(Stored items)
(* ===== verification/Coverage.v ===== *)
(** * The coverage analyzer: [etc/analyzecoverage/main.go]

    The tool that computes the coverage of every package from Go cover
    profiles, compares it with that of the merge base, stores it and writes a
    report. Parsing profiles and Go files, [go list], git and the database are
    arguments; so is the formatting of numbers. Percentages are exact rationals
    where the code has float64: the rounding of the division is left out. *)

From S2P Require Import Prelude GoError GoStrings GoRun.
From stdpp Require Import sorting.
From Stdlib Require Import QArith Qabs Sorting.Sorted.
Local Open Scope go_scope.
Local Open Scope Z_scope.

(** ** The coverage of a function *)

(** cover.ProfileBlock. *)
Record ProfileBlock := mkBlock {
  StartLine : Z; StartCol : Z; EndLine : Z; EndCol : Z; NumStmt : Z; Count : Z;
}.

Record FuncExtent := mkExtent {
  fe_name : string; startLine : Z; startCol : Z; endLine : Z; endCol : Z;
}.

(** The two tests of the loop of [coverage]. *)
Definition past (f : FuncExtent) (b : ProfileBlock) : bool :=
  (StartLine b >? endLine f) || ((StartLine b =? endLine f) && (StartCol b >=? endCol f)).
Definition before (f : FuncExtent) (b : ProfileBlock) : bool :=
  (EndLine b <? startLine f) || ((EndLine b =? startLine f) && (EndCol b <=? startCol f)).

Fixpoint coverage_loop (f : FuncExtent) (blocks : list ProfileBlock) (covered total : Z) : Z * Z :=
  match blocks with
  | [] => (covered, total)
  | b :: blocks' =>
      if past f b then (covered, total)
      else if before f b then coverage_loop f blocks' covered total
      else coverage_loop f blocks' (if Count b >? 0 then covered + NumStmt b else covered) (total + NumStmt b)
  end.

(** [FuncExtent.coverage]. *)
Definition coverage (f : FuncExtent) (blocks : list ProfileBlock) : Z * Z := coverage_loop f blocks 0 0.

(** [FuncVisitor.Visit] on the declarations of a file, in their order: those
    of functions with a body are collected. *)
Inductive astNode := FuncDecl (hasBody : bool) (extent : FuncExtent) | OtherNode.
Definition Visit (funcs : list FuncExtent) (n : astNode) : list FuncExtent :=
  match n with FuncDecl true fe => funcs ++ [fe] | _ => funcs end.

* * *

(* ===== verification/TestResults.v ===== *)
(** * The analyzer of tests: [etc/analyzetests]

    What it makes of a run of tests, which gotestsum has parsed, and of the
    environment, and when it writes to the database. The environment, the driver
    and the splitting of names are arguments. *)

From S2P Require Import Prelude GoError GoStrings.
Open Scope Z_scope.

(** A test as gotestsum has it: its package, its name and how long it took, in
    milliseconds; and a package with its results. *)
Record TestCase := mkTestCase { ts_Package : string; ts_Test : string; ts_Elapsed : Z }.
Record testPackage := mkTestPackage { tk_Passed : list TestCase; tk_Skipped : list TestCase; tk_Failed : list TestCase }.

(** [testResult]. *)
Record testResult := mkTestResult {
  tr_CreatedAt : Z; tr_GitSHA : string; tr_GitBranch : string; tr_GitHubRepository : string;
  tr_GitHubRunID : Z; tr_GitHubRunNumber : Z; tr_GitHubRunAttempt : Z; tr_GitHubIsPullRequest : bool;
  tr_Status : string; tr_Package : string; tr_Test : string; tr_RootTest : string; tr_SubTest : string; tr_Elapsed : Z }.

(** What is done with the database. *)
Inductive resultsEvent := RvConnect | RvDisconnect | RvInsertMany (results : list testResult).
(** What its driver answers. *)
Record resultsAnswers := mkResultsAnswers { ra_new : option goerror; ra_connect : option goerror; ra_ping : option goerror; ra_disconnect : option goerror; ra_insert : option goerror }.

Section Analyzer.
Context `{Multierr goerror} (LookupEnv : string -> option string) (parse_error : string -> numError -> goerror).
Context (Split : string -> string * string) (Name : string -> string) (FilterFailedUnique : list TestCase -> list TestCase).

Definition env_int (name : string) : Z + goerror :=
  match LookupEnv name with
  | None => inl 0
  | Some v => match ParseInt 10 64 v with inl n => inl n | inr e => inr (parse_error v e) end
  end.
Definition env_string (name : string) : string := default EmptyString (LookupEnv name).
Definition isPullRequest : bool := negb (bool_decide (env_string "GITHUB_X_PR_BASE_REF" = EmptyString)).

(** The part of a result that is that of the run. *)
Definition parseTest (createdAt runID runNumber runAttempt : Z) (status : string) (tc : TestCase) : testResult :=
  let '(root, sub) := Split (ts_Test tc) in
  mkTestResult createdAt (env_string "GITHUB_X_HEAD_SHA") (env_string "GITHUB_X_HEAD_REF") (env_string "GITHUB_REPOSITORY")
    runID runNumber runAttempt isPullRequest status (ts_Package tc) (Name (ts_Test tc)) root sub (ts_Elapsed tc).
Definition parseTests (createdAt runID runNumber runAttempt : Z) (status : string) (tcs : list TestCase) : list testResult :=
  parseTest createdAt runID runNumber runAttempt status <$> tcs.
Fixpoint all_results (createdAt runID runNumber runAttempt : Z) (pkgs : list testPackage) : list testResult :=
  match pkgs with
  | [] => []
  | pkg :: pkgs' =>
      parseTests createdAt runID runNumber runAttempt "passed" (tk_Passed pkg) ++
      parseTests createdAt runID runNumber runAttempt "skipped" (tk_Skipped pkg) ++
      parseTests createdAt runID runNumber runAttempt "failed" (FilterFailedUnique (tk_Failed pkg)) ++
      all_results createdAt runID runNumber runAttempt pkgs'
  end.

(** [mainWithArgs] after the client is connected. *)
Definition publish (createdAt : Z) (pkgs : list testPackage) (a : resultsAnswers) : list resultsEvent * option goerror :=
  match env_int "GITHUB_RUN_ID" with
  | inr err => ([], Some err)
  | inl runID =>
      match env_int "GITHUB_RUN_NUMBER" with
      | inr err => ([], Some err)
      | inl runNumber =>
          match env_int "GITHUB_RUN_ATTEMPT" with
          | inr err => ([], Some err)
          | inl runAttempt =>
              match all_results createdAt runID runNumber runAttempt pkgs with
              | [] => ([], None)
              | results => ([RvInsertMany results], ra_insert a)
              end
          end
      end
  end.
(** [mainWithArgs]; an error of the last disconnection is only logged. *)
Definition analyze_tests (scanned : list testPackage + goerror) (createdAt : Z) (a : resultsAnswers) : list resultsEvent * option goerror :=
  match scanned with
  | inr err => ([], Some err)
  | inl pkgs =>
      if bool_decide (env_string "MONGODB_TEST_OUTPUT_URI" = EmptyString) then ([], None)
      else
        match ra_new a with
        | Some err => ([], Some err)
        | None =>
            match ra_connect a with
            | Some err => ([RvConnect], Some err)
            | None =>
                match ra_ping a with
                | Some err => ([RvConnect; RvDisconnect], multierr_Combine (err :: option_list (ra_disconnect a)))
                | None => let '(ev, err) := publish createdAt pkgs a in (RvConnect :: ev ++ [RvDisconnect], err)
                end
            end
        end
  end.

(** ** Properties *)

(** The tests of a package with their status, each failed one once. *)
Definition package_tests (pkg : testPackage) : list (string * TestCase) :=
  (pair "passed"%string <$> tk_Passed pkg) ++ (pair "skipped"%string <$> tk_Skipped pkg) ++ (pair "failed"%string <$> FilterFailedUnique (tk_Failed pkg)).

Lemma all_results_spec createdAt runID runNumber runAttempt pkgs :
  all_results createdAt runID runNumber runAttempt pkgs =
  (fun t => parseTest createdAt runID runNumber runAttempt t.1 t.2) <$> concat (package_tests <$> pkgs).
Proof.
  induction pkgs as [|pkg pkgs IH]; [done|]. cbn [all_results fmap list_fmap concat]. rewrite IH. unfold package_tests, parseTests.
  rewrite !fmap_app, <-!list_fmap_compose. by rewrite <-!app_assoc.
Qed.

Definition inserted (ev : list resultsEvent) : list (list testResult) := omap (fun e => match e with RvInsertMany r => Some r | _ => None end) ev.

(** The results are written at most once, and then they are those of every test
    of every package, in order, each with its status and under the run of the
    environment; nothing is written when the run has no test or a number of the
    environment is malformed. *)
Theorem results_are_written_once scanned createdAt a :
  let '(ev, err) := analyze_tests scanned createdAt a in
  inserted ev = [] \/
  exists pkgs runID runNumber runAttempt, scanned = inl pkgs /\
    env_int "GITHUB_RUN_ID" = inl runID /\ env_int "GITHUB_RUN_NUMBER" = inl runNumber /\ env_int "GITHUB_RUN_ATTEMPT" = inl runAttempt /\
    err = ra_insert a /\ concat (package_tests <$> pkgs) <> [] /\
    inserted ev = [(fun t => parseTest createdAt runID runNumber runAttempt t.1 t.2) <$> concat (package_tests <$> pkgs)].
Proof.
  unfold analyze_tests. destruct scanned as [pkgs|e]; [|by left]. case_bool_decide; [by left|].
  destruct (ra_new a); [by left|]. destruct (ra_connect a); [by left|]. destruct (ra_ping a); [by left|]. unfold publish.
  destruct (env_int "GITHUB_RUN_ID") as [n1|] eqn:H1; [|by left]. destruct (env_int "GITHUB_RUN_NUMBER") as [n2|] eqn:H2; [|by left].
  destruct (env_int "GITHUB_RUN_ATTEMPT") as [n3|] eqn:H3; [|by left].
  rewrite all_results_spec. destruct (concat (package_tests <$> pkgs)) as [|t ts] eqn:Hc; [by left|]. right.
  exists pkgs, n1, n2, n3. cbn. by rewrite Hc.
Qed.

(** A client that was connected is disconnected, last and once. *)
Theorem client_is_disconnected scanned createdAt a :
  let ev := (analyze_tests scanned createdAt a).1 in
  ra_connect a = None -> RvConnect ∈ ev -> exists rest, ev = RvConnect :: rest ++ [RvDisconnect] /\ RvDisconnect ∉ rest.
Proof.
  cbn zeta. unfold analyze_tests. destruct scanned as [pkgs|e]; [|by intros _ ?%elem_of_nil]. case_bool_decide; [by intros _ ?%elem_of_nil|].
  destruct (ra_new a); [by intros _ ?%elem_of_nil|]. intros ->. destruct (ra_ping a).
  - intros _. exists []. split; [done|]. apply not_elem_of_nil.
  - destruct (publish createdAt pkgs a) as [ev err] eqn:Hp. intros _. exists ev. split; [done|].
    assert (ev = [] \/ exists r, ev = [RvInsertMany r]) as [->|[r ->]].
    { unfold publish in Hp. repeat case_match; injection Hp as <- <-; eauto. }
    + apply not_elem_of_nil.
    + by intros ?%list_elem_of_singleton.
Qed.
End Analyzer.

PROBLEM:
Take the entries above and return only the lines from the one with "Record testResult := mkTestResult" to the one with "Definition env_string (name", both included, unchanged.

FINISHED EXERCISE:
Record testResult := mkTestResult {
  tr_CreatedAt : Z; tr_GitSHA : string; tr_GitBranch : string; tr_GitHubRepository : string;
  tr_GitHubRunID : Z; tr_GitHubRunNumber : Z; tr_GitHubRunAttempt : Z; tr_GitHubIsPullRequest : bool;
  tr_Status : string; tr_Package : string; tr_Test : string; tr_RootTest : string; tr_SubTest : string; tr_Elapsed : Z }.

(** What is done with the database. *)
Inductive resultsEvent := RvConnect | RvDisconnect | RvInsertMany (results : list testResult).
(** What its driver answers. *)
Record resultsAnswers := mkResultsAnswers { ra_new : option goerror; ra_connect : option goerror; ra_ping : option goerror; ra_disconnect : option goerror; ra_insert : option goerror }.

Section Analyzer.
Context `{Multierr goerror} (LookupEnv : string -> option string) (parse_error : string -> numError -> goerror).
Context (Split : string -> string * string) (Name : string -> string) (FilterFailedUnique : list TestCase -> list TestCase).

Definition env_int (name : string) : Z + goerror :=
  match LookupEnv name with
  | None => inl 0
  | Some v => match ParseInt 10 64 v with inl n => inl n | inr e => inr (parse_error v e) end
  end.
Definition env_string (name : string) : string := default EmptyString (LookupEnv name).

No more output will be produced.